West Virginia Just Became Home to America's Newest National Park
Congress quietly designated the country's 63rd national park last month.
Last month, a bill passed by both houses of Congress designated America's 63rd national park. The move upgraded West Virginia's New River Gorge from a national river to a federally protected tourist destination.
The existing New River Gorge area spans more than 70,000 acres, but according to Congress' designation act, it'll be divided into two sections: the park and the preserve. The park, which includes some of the most scenic slivers of waterfront, will only be 7,021 acres. The remaining 65,165 acres will make up the preserve, providing ample space for people to continue hunting and fishing legally.
You may be surprised to learn that the creation of the new park was tied to the COVID-19 relief bill, but there's actually a very good reason: National parks drive tourism dollars. Of course, the purpose of national parks is to appreciate and preserve our nation's natural gems, but a side effect of creating a federally protected park is that it becomes a place of nationwide significance—one that people will travel from all over to see, supporting local communities in the process.

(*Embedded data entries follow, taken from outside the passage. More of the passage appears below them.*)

(** In reading order every character joins the end of what was read. *)
Lemma probeLoop_inReadingOrder (textNode : Text) rest : forall i lines,
  Forall (fun line => nonEmpty line = true) lines ->
  inReadingOrder textNode rest i (length lines) ->
  joinLines (probeLoop textNode rest i lines) = joinLines lines +:+ rest.
Proof.
  induction rest as [|char rest IH]; intros i lines Hne; simpl.
  - intros _. by rewrite append_empty_r.
  - intros (Hlo & Hn & Hrest). rewrite lineIndexAt_nat.
    destruct (addChar_invariant lines
                (Z.of_nat (length (getClientRects textNode (S i))) - 1) char Hne)
      as [Hne' _].
    assert (joinLines (addChar lines
              (Z.of_nat (length (getClientRects textNode (S i))) - 1) char)
            = joinLines lines +:+ charStr char
            /\ length (addChar lines
                 (Z.of_nat (length (getClientRects textNode (S i))) - 1) char)
               = length (getClientRects textNode (S i))) as [Hjoin Hlen].
    { destruct Hn as [Hn|Hn]; rewrite Hn in *.
      - destruct (length lines) as [|k] eqn:Hk; [lia|].
        destruct (lookup_lt_is_Some_2 lines k) as [line Hline]; [lia|].
        assert (nonEmpty line = true) as Hline_ne.
        { by eapply (proj1 (Forall_lookup _ lines) Hne). }
        rewrite (addChar_existing lines k line char Hline Hline_ne).
        rewrite length_insert. split; [|done].
        rewrite <- (take_drop_middle lines k line Hline) at 2.
        rewrite insert_take_drop by lia.
        rewrite (drop_ge lines (S k)) by lia.
        rewrite !joinLines_app. simpl. by rewrite !append_empty_r, append_assoc.
      - rewrite addChar_new. rewrite length_app, joinLines_app. simpl.
        rewrite append_empty_r. split; [done|lia]. }
    rewrite IH; [|done|by rewrite Hlen].
    rewrite Hjoin, append_assoc. done.
Qed.
(** * CTA Transit Tracker: stop grouping, monitored-stop store, arrivals view

    A shallow embedding of the front end's state logic
    (App.tsx, StopsMap.tsx, StopsList.tsx, ArrivalsList.tsx,
    LocationSettings.tsx) and the properties of it that the specification
    states.  React state is modelled by explicit state passing: a state
    updater [prev => next] is a function on the state, a component's
    [useState] cells are a record, and what a handler sends out (a POST
    body, a callback invocation) is returned next to the new state. *)

From Stdlib Require Import ZArith QArith Sorted Ascii Lia.
From stdpp Require Import base option list strings pretty gmap.

(** ** JavaScript values used by the components *)

Module JS.

(** A JS [number]: NaN, the two infinities, or a finite value.  Every finite
    double is a rational, and [<], [<=], [>] on doubles are the order of
    those rationals, so a finite number is carried by its rational value. *)
Inductive number : Type :=
| NaN
| NegInfinity
| Finite (q : Q)
| Infinity.

Definition isNaN (x : number) : bool :=
  match x with NaN => true | _ => false end.

(** [x < y]; any comparison with NaN is false. *)
Definition lt (x y : number) : bool :=
  match x with
  | NaN => false
  | NegInfinity => match y with Finite _ | Infinity => true | _ => false end
  | Finite a =>
      match y with
      | Finite b => negb (Qle_bool b a)
      | Infinity => true
      | _ => false
      end
  | Infinity => false
  end.

(** [x <= y]. *)
Definition le (x y : number) : bool :=
  match x with
  | NaN => false
  | NegInfinity => negb (isNaN y)
  | Finite a =>
      match y with
      | Finite b => Qle_bool a b
      | Infinity => true
      | _ => false
      end
  | Infinity => match y with Infinity => true | _ => false end
  end.

(** [x > y]. *)
Definition gt (x y : number) : bool := lt y x.

Definition of_Z (z : Z) : number := Finite (inject_Z z).

(** [arr.includes(x)] on an array of integers / of strings. *)
Definition includes (arr : list Z) (x : Z) : bool := existsb (Z.eqb x) arr.

Definition includes_string (arr : list string) (x : string) : bool :=
  existsb (String.eqb x) arr.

Even before the rise of COVID-19, there was a congressional effort to deem New River Gorge a national park. Now, there are even more benefits of the motion, especially since road tripping to scenic destinations is one of the only appropriate forms of vacation right now.
"I am thrilled legislation redesignating the National River as a National Park and Preserve is included in this legislative package," said Sen. Shelley Moore Capito, a Republican from West Virginia, in a statement. "Redesignation of the National River to a National Park and Preserve will shine a brighter light on West Virginia and all that it has to offer, and provide another catalyst for our tourism industry and local businesses."
New River Gorge regularly attracts outdoor enthusiasts looking to whitewater raft, rock climb, hike, and bungee jump. It has been managed by the National Park Service since 1978.